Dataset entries
╭──

(** X18: a commander robot controller built in MANUAL mode has, when the
    five MANUAL event types differ from one another, each of them bound to
    its motor closure: left +1, left -1, right +1, right -1 and both +1. *)
Theorem commander_manual_callbacks (w0 : window) :
  NoDup [MANUAL_LEFT_INCREASE; MANUAL_LEFT_DECREASE; MANUAL_RIGHT_INCREASE;
         MANUAL_RIGHT_DECREASE; MANUAL_BOTH_INCREASE] ->
  let cbs := Window._callbacks (_window (__init__ w0 MANUAL)) in
  PyDict.getitem MANUAL_LEFT_INCREASE cbs = Some (robot_motor_left 1)
  /\ PyDict.getitem MANUAL_LEFT_DECREASE cbs = Some (robot_motor_left (-1))
  /\ PyDict.getitem MANUAL_RIGHT_INCREASE cbs = Some (robot_motor_right 1)
  /\ PyDict.getitem MANUAL_RIGHT_DECREASE cbs
     = Some (robot_motor_right (-1))
  /\ PyDict.getitem MANUAL_BOTH_INCREASE cbs = Some (robot_motors_both 1 1).
Proof.
  intros Hnd cbs. subst cbs.
  assert (Hd : MANUAL_LEFT_INCREASE <> MANUAL_LEFT_DECREASE
               /\ MANUAL_LEFT_INCREASE <> MANUAL_RIGHT_INCREASE
               /\ MANUAL_LEFT_INCREASE <> MANUAL_RIGHT_DECREASE
               /\ MANUAL_LEFT_INCREASE <> MANUAL_BOTH_INCREASE
               /\ MANUAL_LEFT_DECREASE <> MANUAL_RIGHT_INCREASE
               /\ MANUAL_LEFT_DECREASE <> MANUAL_RIGHT_DECREASE
               /\ MANUAL_LEFT_DECREASE <> MANUAL_BOTH_INCREASE
               /\ MANUAL_RIGHT_INCREASE <> MANUAL_RIGHT_DECREASE
               /\ MANUAL_RIGHT_INCREASE <> MANUAL_BOTH_INCREASE
               /\ MANUAL_RIGHT_DECREASE <> MANUAL_BOTH_INCREASE).
  { repeat match goal with
           | Hn : NoDup (_ :: _) |- _ =>
               let Hin := fresh "Hin" in
               let Hrest := fresh "Hrest" in
               apply NoDup_cons_iff in Hn; destruct Hn as [Hin Hrest];
               simpl in Hin
           end.
    repeat split; intros Heq; rewrite Heq in *; tauto. }
  destruct Hd as (D12 & D13 & D14 & D15 & D23 & D24 & D25 & D34 & D35 & D45).
  unfold __init__.
  destruct (Window.get_window_size w0) as [ww wh].
  rewrite Z.eqb_refl. unfold Window.on_callback, modify, state_of.
  cbn [snd _window Window._callbacks Window.set__callbacks].
  repeat split.
  - rewrite !PyDictFacts.getitem_setitem_other by assumption.
    apply PyDictFacts.getitem_setitem_same.
  - rewrite !PyDictFacts.getitem_setitem_other by assumption.
    apply PyDictFacts.getitem_setitem_same.
  - rewrite !PyDictFacts.getitem_setitem_other by assumption.
    apply PyDictFacts.getitem_setitem_same.
  - rewrite !PyDictFacts.getitem_setitem_other by assumption.
    apply PyDictFacts.getitem_setitem_same.
  - apply PyDictFacts.getitem_setitem_same.
Qed.
(** * provider-aws: SNS subscription client, API Gateway v2 hooks and
      conversions, EKS node group controller

    A shallow embedding of the Go sources

      - pkg/clients/sns/snssubscription.go
      - pkg/controller/apigatewayv2/authorizer (hooks)
      - pkg/controller/apigatewayv2/apimapping/zz_conversions.go
      - pkg/controller/eks/nodegroup (as exercised by controller_test.go)

    Conventions.  A Go [*string] is an [option string] ([None] is the nil
    pointer); a Go [map[string]string] is a [gmap string string], read with
    [map_index], which yields the empty string for an absent key (as indexing
    a Go map does, also for the nil map); a Go [error] interface value is an
    [option error] ([None] is nil).  Functions that mutate a struct through a
    pointer return the struct after the call. *)

From stdpp Require Import gmap strings list fin_maps.

Local Open Scope string_scope.

(** ** Go and AWS SDK primitives *)

Module Go.

(** [m[k]] on a [map[string]string]: the zero value for a missing key. *)
Definition map_index (m : gmap string string) (k : string) : string :=
  default "" (m !! k).

(** [aws.StringValue]: the pointee, or the empty string for nil. *)
Definition StringValue (p : option string) : string :=
  match p with
  | Some s => s
  | None => ""
  end.
(** X21. The frame of a signing run: when there is a digest to sign, the wallet
    signs and the witness slot is there and decodes, [signOnlyTransaction]
    returns the object of [Transaction.from] with one change to its fields:
    the witness at the sighash position is re-encoded with the envelope as
    its lock and its two other fields kept. The other witnesses, their
    number and the six other fields of the transaction are as they were,
    and so is every other object of the store; hence whatever the caller
    holds is left as it was whenever [Transaction.from] answered with an
    object of its own making. *)
Theorem signOnlyTransaction_frame (txLike : TransactionLike) (w0 w1 : World)
    (tx : loc) (t : Transaction) (script : Script) (info : SignHashInfo)
    (raw : string) (slot : Bytes) (witness : WitnessArgs) :
  Transaction_from txLike w0 = (Ok tx, w1) ->
  heap w1 !! tx = Some t ->
  getRecommendedAddressObj = Ok script ->
  getSignHashInfo script t = Ok (Some info) ->
  signMessageRaw (signing_text info) = Ok raw ->
  witnesses t !! position info = Some slot ->
  WitnessArgs_fromBytes (Some slot) = Ok witness ->
  let signed :=
    {| lock := Some (envelope (adjust_recovery_id (bytesFrom_base64 raw)));
       inputType := inputType witness;
       outputType := outputType witness |} in
  WitnessArgs_fromBytes (Some (WitnessArgs_toBytes signed)) = Ok signed ->
  exists (t' : Transaction) (w' : World),
    signOnlyTransaction txLike w0 = (Ok tx, w')
    /\ heap w' !! tx = Some t'
    /\ version t' = version t
    /\ cellDeps t' = cellDeps t
    /\ headerDeps t' = headerDeps t
    /\ inputs t' = inputs t
    /\ outputs t' = outputs t
    /\ outputsData t' = outputsData t
    /\ length (witnesses t') = length (witnesses t)
    /\ (forall i, i <> position info -> witnesses t' !! i = witnesses t !! i)
    /\ WitnessArgs_fromBytes (witnesses t' !! position info) = Ok signed
    /\ inputType signed = inputType witness
    /\ outputType signed = outputType witness
    /\ (forall other, other <> tx -> heap w' !! other = heap w1 !! other)
    /\ (heap w0 !! tx = None ->
        (forall held t0, heap w0 !! held = Some t0 -> heap w1 !! held = Some t0) ->
        forall held t0, heap w0 !! held = Some t0 -> heap w' !! held = Some t0).
Proof.
  intros Hfrom Ht Haddr Hinfo Hsig Hslot Hdec signed Hround.
  assert (Hpos : (position info < length (witnesses t))%nat)
    by (eapply lookup_lt_Some, Hslot).
  eexists. eexists.
  split.
  { rewrite (signOnlyTransaction_run _ _ _ _ _ _ Hfrom Ht Haddr), Hinfo.
    simpl. rewrite Hsig, Hslot, Hdec. reflexivity. }
  simpl. fold signed.
  split; [apply lookup_insert_eq|].
  do 6 (split; [reflexivity|]).
  rewrite setWitnessArgsAt_witnesses by exact Hpos.
  split; [apply length_insert|].
  split; [intros i Hi; now apply list_lookup_insert_ne|].
  split; [now rewrite list_lookup_insert_eq by exact Hpos|].
  do 2 (split; [reflexivity|]).
  split; [intros other Hother; now apply lookup_insert_ne|].
  intros Hfresh Hkept held t0 Hheld.
  rewrite lookup_insert_ne; [now apply Hkept|].
  intros ->. congruence.
Qed.

(** C7. [signOnlyTransaction] writes in place, on the object that
    [Transaction.from] hands it. When that is the caller's own object (as
    for a caller who passes a [Transaction]), the caller's object is not
    left as it was: after the call it holds the signed witness at the
    sighash position, where it held the prepared one. *)
Theorem signOnlyTransaction_in_place (txLike : TransactionLike) (w0 : World)
    (tx : loc) (t : Transaction) (script : Script) (info : SignHashInfo)
    (raw : string) (slot : Bytes) (witness : WitnessArgs) :
  Transaction_from txLike w0 = (Ok tx, w0) ->
  heap w0 !! tx = Some t ->
  getRecommendedAddressObj = Ok script ->
  getSignHashInfo script t = Ok (Some info) ->
  signMessageRaw (signing_text info) = Ok raw ->
  witnesses t !! position info = Some slot ->
  WitnessArgs_fromBytes (Some slot) = Ok witness ->
  let signed :=
    {| lock := Some (envelope (adjust_recovery_id (bytesFrom_base64 raw)));
       inputType := inputType witness;
       outputType := outputType witness |} in
  WitnessArgs_toBytes signed <> slot ->
  exists (t' : Transaction) (w' : World),
    signOnlyTransaction txLike w0 = (Ok tx, w')
    /\ heap w' !! tx = Some t'
    /\ witnesses t' !! position info = Some (WitnessArgs_toBytes signed)
    /\ t' <> t
    /\ heap w' !! tx <> heap w0 !! tx.
Proof.
  intros Hfrom Ht Haddr Hinfo Hsig Hslot Hdec signed Hnew.
  eexists. eexists. split.
  { rewrite (signOnlyTransaction_run _ _ _ _ _ _ Hfrom Ht Haddr), Hinfo.
    simpl. rewrite Hsig, Hslot, Hdec. reflexivity. }
  simpl. fold signed.
  assert (Hdiff : setWitnessArgsAt (position info) signed t <> t).
  { intros E. apply (f_equal (fun x => witnesses x !! position info)) in E.
    rewrite setWitnessArgsAt_lookup, Hslot in E. congruence. }
  split; [apply lookup_insert_eq|].
  split; [apply setWitnessArgsAt_lookup|].
  split; [exact Hdiff|].
  rewrite lookup_insert_eq, Ht. congruence.
Qed.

╰──

(YOUR OBJECTIVE): Write out exactly the lines above between the line with "PyDict.getitem MANUAL_RIGHT_DECREASE cbs" and the line with "- pkg/controller/eks/nodegroup (as", inclusive, and nothing beyond them.

(ANSWER TO THE PROBLEM):
  /\ PyDict.getitem MANUAL_RIGHT_DECREASE cbs
     = Some (robot_motor_right (-1))
  /\ PyDict.getitem MANUAL_BOTH_INCREASE cbs = Some (robot_motors_both 1 1).
Proof.
  intros Hnd cbs. subst cbs.
  assert (Hd : MANUAL_LEFT_INCREASE <> MANUAL_LEFT_DECREASE
               /\ MANUAL_LEFT_INCREASE <> MANUAL_RIGHT_INCREASE
               /\ MANUAL_LEFT_INCREASE <> MANUAL_RIGHT_DECREASE
               /\ MANUAL_LEFT_INCREASE <> MANUAL_BOTH_INCREASE
               /\ MANUAL_LEFT_DECREASE <> MANUAL_RIGHT_INCREASE
               /\ MANUAL_LEFT_DECREASE <> MANUAL_RIGHT_DECREASE
               /\ MANUAL_LEFT_DECREASE <> MANUAL_BOTH_INCREASE
               /\ MANUAL_RIGHT_INCREASE <> MANUAL_RIGHT_DECREASE
               /\ MANUAL_RIGHT_INCREASE <> MANUAL_BOTH_INCREASE
               /\ MANUAL_RIGHT_DECREASE <> MANUAL_BOTH_INCREASE).
  { repeat match goal with
           | Hn : NoDup (_ :: _) |- _ =>
               let Hin := fresh "Hin" in
               let Hrest := fresh "Hrest" in
               apply NoDup_cons_iff in Hn; destruct Hn as [Hin Hrest];
               simpl in Hin
           end.
    repeat split; intros Heq; rewrite Heq in *; tauto. }
  destruct Hd as (D12 & D13 & D14 & D15 & D23 & D24 & D25 & D34 & D35 & D45).
  unfold __init__.
  destruct (Window.get_window_size w0) as [ww wh].
  rewrite Z.eqb_refl. unfold Window.on_callback, modify, state_of.
  cbn [snd _window Window._callbacks Window.set__callbacks].
  repeat split.
  - rewrite !PyDictFacts.getitem_setitem_other by assumption.
    apply PyDictFacts.getitem_setitem_same.
  - rewrite !PyDictFacts.getitem_setitem_other by assumption.
    apply PyDictFacts.getitem_setitem_same.
  - rewrite !PyDictFacts.getitem_setitem_other by assumption.
    apply PyDictFacts.getitem_setitem_same.
  - rewrite !PyDictFacts.getitem_setitem_other by assumption.
    apply PyDictFacts.getitem_setitem_same.
  - apply PyDictFacts.getitem_setitem_same.
Qed.
(** * provider-aws: SNS subscription client, API Gateway v2 hooks and
      conversions, EKS node group controller

    A shallow embedding of the Go sources

      - pkg/clients/sns/snssubscription.go
      - pkg/controller/apigatewayv2/authorizer (hooks)
      - pkg/controller/apigatewayv2/apimapping/zz_conversions.go
      - pkg/controller/eks/nodegroup (as exercised by controller_test.go)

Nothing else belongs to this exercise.